*What is needed:* Using the entries below, write out the line with "unfold after, lease, uncount, s1.", the line with "concat queues ≡ₚ taken", and every line in between, exactly as each is written.

*Saved entries:*
(* ===== verification/MemoryReads.v ===== *)
(** * What a retrieval from memory gives

    [GetAndReserveRecords] against a reference definition: the records are offered
    to the consumer from the highest latency down and, in a queue, from the newest
    on, until the consumer wants no more or [maxCount] of them were taken. *)

From Stdlib Require Import ZArith Lia Sorted.
From S2P Require Import Prelude StdMap MemoryStorage.

Module MemoryReads.
Import StdMap MemoryStorage.

(** ** Queues *)

Lemma concat_insert {A} (qs : list (list A)) i q q' : qs !! i = Some q →
  concat (<[i := q']> qs) ++ q ≡ₚ concat qs ++ q'.
Proof.
  revert i. induction qs as [|q0 qs IH]; intros [|i] E; cbn in *; try done.
  - injection E as ->. rewrite <-!app_assoc, (Permutation_app_comm q). by rewrite app_assoc, (Permutation_app_comm (concat qs)), <-app_assoc.
  - rewrite <-!app_assoc. f_equiv. by apply IH.
Qed.

Section Offer.
Context (sizeof_record : Z) {C : Type} (consumer : C → StorageRecord → C * bool) (leaseTimeMs : Z) (clock : Z → Z).

Abbreviation for_consumer := (for_consumer leaseTimeMs clock).

(** The records of [rs] the consumer takes, at most [max] of them, with the
    consumer after that and whether it stopped the retrieval; [n] records were
    taken before. *)
Fixpoint offer (rs : list StorageRecord) (c : C) (n max : Z) : list StorageRecord * C * bool :=
  match rs with
  | [] => ([], c, false)
  | r :: rs =>
      if max =? 0 then ([], c, false)
      else
        let '(c, wantMore) := consumer c (for_consumer n r) in
        if wantMore then let '(taken, c, stop) := offer rs c (n + 1) (max - 1) in (r :: taken, c, stop)
        else ([], c, true)
  end.

(** The records taken are reserved, and do not count in the size any more. *)
Definition lease (res : smap StorageRecord) (taken : list StorageRecord) : smap StorageRecord :=
  if c_true leaseTimeMs then foldl (λ m r, map_set m (id r) r) res taken else res.
Definition uncount (size : Z) (taken : list StorageRecord) : Z :=
  foldl (λ s r, s - Z.min s (record_size sizeof_record r)) size taken.

Lemma offer_none rs c n : offer rs c n 0 = ([], c, false).
Proof. by destruct rs. Qed.

Lemma offer_count rs c n max taken c' stop : 0 ≤ max → offer rs c n max = (taken, c', stop) →
  zlen taken ≤ max ∧ ∃ left, rs = taken ++ left ∧ (stop = false → left = [] ∨ zlen taken = max).
Proof.
  revert c n max taken. induction rs as [|r rs IH]; intros c n max taken Hm E; cbn in E.
  { injection E as <- _ <-. split; [done|]. exists []. by split; [|left]. }
  destruct (Z.eqb_spec max 0) as [-> |].
  { injection E as <- _ <-. split; [done|]. exists (r :: rs). split; [done|]. by right. }
  destruct (consumer c _) as [c1 [|]].
  - destruct (offer rs c1 (n + 1) (max - 1)) as [[t c2] b] eqn:Eo. injection E as <- <- <-.
    apply IH in Eo as (Hle & left & -> & Hs); [|lia]. rewrite zlen_cons. split; [lia|]. exists left. split; [done|].
    intros Hb. destruct (Hs Hb); [by left|right; lia].
  - injection E as <- _ <-. split; [done|]. by exists (r :: rs).
Qed.

Lemma offer_app xs ys c n max : 0 ≤ max →
  offer (xs ++ ys) c n max =
    let '(taken, c, stop) := offer xs c n max in
    if stop then (taken, c, true)
    else let '(taken', c, stop) := offer ys c (n + zlen taken) (max - zlen taken) in (taken ++ taken', c, stop).
Proof.
  revert c n max. induction xs as [|r xs IH]; intros c n max Hm; cbn [app offer].
  { change (zlen (@nil StorageRecord)) with 0. rewrite Z.add_0_r, Z.sub_0_r. by destruct (offer ys c n max) as [[? ?] ?]. }
  destruct (Z.eqb_spec max 0) as [-> |].
  { change (zlen (@nil StorageRecord)) with 0. by rewrite offer_none. }
  destruct (consumer c _) as [c1 [|]]; [|done]. rewrite IH by lia.
  destruct (offer xs c1 (n + 1) (max - 1)) as [[t c2] [|]]; [done|]. rewrite zlen_cons.
  replace (n + 1 + zlen t) with (n + (1 + zlen t)) by lia. replace (max - 1 - zlen t) with (max - (1 + zlen t)) by lia.
  by destruct (offer ys c2 _ _) as [[? ?] ?].
Qed.

(** The state of a retrieval after [taken]. *)
Definition after (s : @reading C) (taken : list StorageRecord) (c : C) (stop : bool) : reading :=
  Reading c (lease (reserved s) taken) (uncount (size s) taken) (maxCount s - zlen taken)
    (readCount s + zlen taken) stop.

Lemma after_nil s c stop : after s [] c stop = Reading c (reserved s) (size s) (maxCount s) (readCount s) stop.
Proof.
  unfold after, lease, uncount. change (zlen (@nil StorageRecord)) with 0. rewrite Z.sub_0_r, Z.add_0_r.
  by destruct (c_true _).
Qed.

Lemma after_none s : finished s = false → after s [] (sink s) false = s.
Proof. intros Hf. rewrite after_nil. destruct s; cbn in *; by subst. Qed.

Lemma read_queue_offer rq s : finished s = false → 0 ≤ maxCount s →
  ∃ taken c stop left, offer rq (sink s) (readCount s) (maxCount s) = (taken, c, stop) ∧
    rq = taken ++ left ∧
    read_queue sizeof_record consumer leaseTimeMs clock rq s = (left, after s taken c stop).
Proof.
  revert s. induction rq as [|r rq IH]; intros s Hf Hm; cbn [read_queue offer].
  { exists [], (sink s), false, []. by rewrite after_none. }
  destruct (Z.eqb_spec (maxCount s) 0) as [E|].
  { exists [], (sink s), false, (r :: rq). by rewrite after_none. }
  destruct (consumer (sink s) _) as [c [|]]; cbn [negb].
  - set (s1 := Reading c _ _ _ _ false). destruct (IH s1 eq_refl ltac:(cbn; lia)) as (t & c' & b & left & Eo & -> & Er).
    cbn in Eo. rewrite Eo. exists (r :: t), c', b, left. split_and!; try done. rewrite Er. f_equal.
    unfold after, lease, uncount, s1. cbn. rewrite zlen_cons. destruct (c_true _); f_equal; lia.
  - exists [], c, true, (r :: rq). by rewrite after_nil.
Qed.

Lemma after_after s t1 c1 t2 c2 stop : after (after s t1 c1 false) t2 c2 stop = after s (t1 ++ t2) c2 stop.
Proof.
  unfold after, lease, uncount. cbn. rewrite !foldl_app, !zlen_app. destruct (c_true _); f_equal; lia.
Qed.

(** The records of the queues [lats], in the order they are offered. *)
Definition candidates (queues : list (list StorageRecord)) (lats : list Z) : list StorageRecord :=
  concat (map (λ lat, rev (default [] (queues !! Z.to_nat lat))) lats).

Lemma candidates_insert queues lat q lats : 0 ≤ lat → Forall (λ l, 0 ≤ l ∧ l ≠ lat) lats →
  candidates (<[Z.to_nat lat := q]> queues) lats = candidates queues lats.
Proof.
  intros H0 Hl. unfold candidates. f_equal. apply map_ext_in. intros l Hin.
  rewrite Forall_forall in Hl. destruct (Hl l) as [? ?]; [by apply list_elem_of_In|].
  rewrite list_lookup_insert_ne by lia. done.
Qed.

Definition in_range (queues : list (list StorageRecord)) (lats : list Z) : Prop :=
  NoDup lats ∧ Forall (λ l, 0 ≤ l < zlen queues) lats.

Lemma read_queues_stop lats queues s : finished s = true ∨ maxCount s = 0 →
  read_queues sizeof_record consumer leaseTimeMs clock lats queues s = (queues, s).
Proof.
  intros H. destruct lats as [|l lats]; [done|]. cbn [read_queues].
  destruct H as [-> | ->]; [done|]. by rewrite orb_true_r.
Qed.

(** What is taken comes off the queues; what is left keeps its order. *)
Lemma read_queues_offer lats : ∀ queues s, finished s = false → 0 ≤ maxCount s → in_range queues lats →
  ∃ taken c stop queues',
    offer (candidates queues lats) (sink s) (readCount s) (maxCount s) = (taken, c, stop) ∧
    read_queues sizeof_record consumer leaseTimeMs clock lats queues s = (queues', after s taken c stop) ∧
    candidates queues lats = taken ++ candidates queues' lats ∧
    concat queues ≡ₚ taken ++ concat queues' ∧ length queues' = length queues ∧
    (∀ i q, queues' !! i = Some q → ∃ q0, queues !! i = Some q0 ∧ q `prefix_of` q0) ∧
    (∀ i, Z.of_nat i ∉ lats → queues' !! i = queues !! i).
Proof.
  induction lats as [|lat lats IH]; intros queues s Hf Hm [Hnd Hr].
  { exists [], (sink s), false, queues. split_and!; try done; [|intros ? q' ?; by exists q'].
    by rewrite after_none. }
  apply NoDup_cons in Hnd as [Hnin Hnd]. apply Forall_cons in Hr as [Hl Hr].
  assert (Forall (λ l, 0 ≤ l ∧ l ≠ lat) lats) as Hne.
  { rewrite Forall_forall in *. intros l Hin. split; [by apply Hr|]. intros ->. done. }
  destruct (lookup_lt_is_Some_2 queues (Z.to_nat lat)) as [q Eq]; [unfold zlen in Hl; lia|].
  assert (candidates queues (lat :: lats) = rev q ++ candidates queues lats) as Ec.
  { unfold candidates. cbn. by rewrite Eq. }
  rewrite Ec. cbn [read_queues]. rewrite Hf. cbn [orb]. destruct (Z.eqb_spec (maxCount s) 0) as [E0|Hpos].
  { exists [], (sink s), false, queues. rewrite E0, offer_none. split_and!; try done; [|intros ? q' ?; by exists q'].
    by rewrite after_none. }
  rewrite Eq. change (default [] (Some q)) with q. destruct (read_queue_offer (rev q) s Hf Hm) as (t1 & c1 & stop1 & left & Eo & El & Er).
  rewrite Er, offer_app, Eo by done. set (queues1 := <[Z.to_nat lat := rev left]> queues).
  assert (q = rev left ++ rev t1) as Eq1 by (by rewrite <-rev_app_distr, <-El, rev_involutive).
  assert (queues1 !! Z.to_nat lat = Some (rev left)) as El1.
  { unfold queues1. apply list_lookup_insert_eq. unfold zlen in Hl. lia. }
  assert (concat queues ≡ₚ t1 ++ concat queues1) as Hp.
  { pose proof (concat_insert queues (Z.to_nat lat) q (rev left) Eq) as Hp. fold queues1 in Hp.
    apply (Permutation_app_inv_r (rev left)). rewrite <-Hp, Eq1, <-(Permutation_rev t1).
    by rewrite (Permutation_app_comm (rev left)), app_assoc, (Permutation_app_comm (concat queues1)). }
  assert (candidates queues1 (lat :: lats) = left ++ candidates queues lats) as Ec1.
  { unfold candidates at 1. cbn. rewrite El1. cbn. rewrite rev_involutive. f_equal.
    fold (candidates queues1 lats). apply candidates_insert; [lia|done]. }
  assert (∀ i q', queues1 !! i = Some q' → ∃ q0, queues !! i = Some q0 ∧ q' `prefix_of` q0) as Hpre.
  { intros i q' E. destruct (decide (i = Z.to_nat lat)) as [->|].
    - rewrite El1 in E. injection E as <-. exists q. split; [done|]. rewrite Eq1. by apply prefix_app_r.
    - unfold queues1 in E. rewrite list_lookup_insert_ne in E by done. by exists q'. }
  destruct stop1.
  - exists t1, c1, true, queues1. split_and!; try done.
    + by rewrite read_queues_stop by (by left).
    + rewrite Ec1, app_assoc, <-El. done.
    + by apply length_insert.
    + intros i Hi. unfold queues1. rewrite list_lookup_insert_ne; [done|]. intros <-. apply Hi. rewrite Z2Nat.id by lia. by left.
  - destruct (offer_count _ _ _ _ _ _ _ Hm Eo) as (Hle & _).
    destruct (IH queues1 (after s t1 c1 false)) as (t2 & c2 & stop & queues' & Eo2 & Er2 & Ec2 & Hp2 & Hlen & Hpre2 & Hkeep).
    { done. } { cbn. lia. } { split; [done|]. unfold zlen, queues1. by rewrite length_insert. }
    assert (candidates queues1 lats = candidates queues lats) as Ecl by (apply candidates_insert; [lia|done]).
    rewrite Ecl in Eo2, Ec2. cbn in Eo2. rewrite Eo2.
    exists (t1 ++ t2), c2, stop, queues'. split_and!; try done.
    + by rewrite Er2, after_after.
    + assert (queues' !! Z.to_nat lat = Some (rev left)) as El2.
      { rewrite Hkeep; [done|]. by rewrite Z2Nat.id by lia. }
      unfold candidates at 2. cbn. rewrite El2. cbn. rewrite rev_involutive. fold (candidates queues' lats).
      destruct (decide (left = [])) as [-> |Hleft].
      * rewrite app_nil_r in El. rewrite El. cbn. rewrite Ec2. by rewrite app_assoc.
      * destruct (offer_count _ _ _ _ _ _ _ Hm Eo) as (_ & left' & E' & Hs). rewrite El in E'. apply app_inv_head in E'. subst left'.
        destruct (Hs eq_refl) as [|Hmax]; [done|]. rewrite <-Hmax, Z.sub_diag, offer_none in Eo2. injection Eo2 as <- _ _.
        rewrite app_nil_r, El, <-app_assoc. f_equal. cbn in Ec2. by rewrite Ec2.
    + rewrite Hp, Hp2. by rewrite app_assoc.
    + rewrite Hlen. apply length_insert.
    + intros i q' E. apply Hpre2 in E as (q1 & E1 & Hq1). apply Hpre in E1 as (q0 & E0 & Hq0). exists q0. split; [done|]. by trans q1.
    + intros i Hi. rewrite Hkeep by (intros ?; apply Hi; by right). unfold queues1. rewrite list_lookup_insert_ne; [done|].
      intros <-. apply Hi. rewrite Z2Nat.id by lia. by left.
Qed.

*Response area:*
    unfold after, lease, uncount, s1. cbn. rewrite zlen_cons. destruct (c_true _); f_equal; lia.
  - exists [], c, true, (r :: rq). by rewrite after_nil.
Qed.

Lemma after_after s t1 c1 t2 c2 stop : after (after s t1 c1 false) t2 c2 stop = after s (t1 ++ t2) c2 stop.
Proof.
  unfold after, lease, uncount. cbn. rewrite !foldl_app, !zlen_app. destruct (c_true _); f_equal; lia.
Qed.

(** The records of the queues [lats], in the order they are offered. *)
Definition candidates (queues : list (list StorageRecord)) (lats : list Z) : list StorageRecord :=
  concat (map (λ lat, rev (default [] (queues !! Z.to_nat lat))) lats).

Lemma candidates_insert queues lat q lats : 0 ≤ lat → Forall (λ l, 0 ≤ l ∧ l ≠ lat) lats →
  candidates (<[Z.to_nat lat := q]> queues) lats = candidates queues lats.
Proof.
  intros H0 Hl. unfold candidates. f_equal. apply map_ext_in. intros l Hin.
  rewrite Forall_forall in Hl. destruct (Hl l) as [? ?]; [by apply list_elem_of_In|].
  rewrite list_lookup_insert_ne by lia. done.
Qed.

Definition in_range (queues : list (list StorageRecord)) (lats : list Z) : Prop :=
  NoDup lats ∧ Forall (λ l, 0 ≤ l < zlen queues) lats.

Lemma read_queues_stop lats queues s : finished s = true ∨ maxCount s = 0 →
  read_queues sizeof_record consumer leaseTimeMs clock lats queues s = (queues, s).
Proof.
  intros H. destruct lats as [|l lats]; [done|]. cbn [read_queues].
  destruct H as [-> | ->]; [done|]. by rewrite orb_true_r.
Qed.

(** What is taken comes off the queues; what is left keeps its order. *)
Lemma read_queues_offer lats : ∀ queues s, finished s = false → 0 ≤ maxCount s → in_range queues lats →
  ∃ taken c stop queues',
    offer (candidates queues lats) (sink s) (readCount s) (maxCount s) = (taken, c, stop) ∧
    read_queues sizeof_record consumer leaseTimeMs clock lats queues s = (queues', after s taken c stop) ∧
    candidates queues lats = taken ++ candidates queues' lats ∧
    concat queues ≡ₚ taken ++ concat queues' ∧ length queues' = length queues ∧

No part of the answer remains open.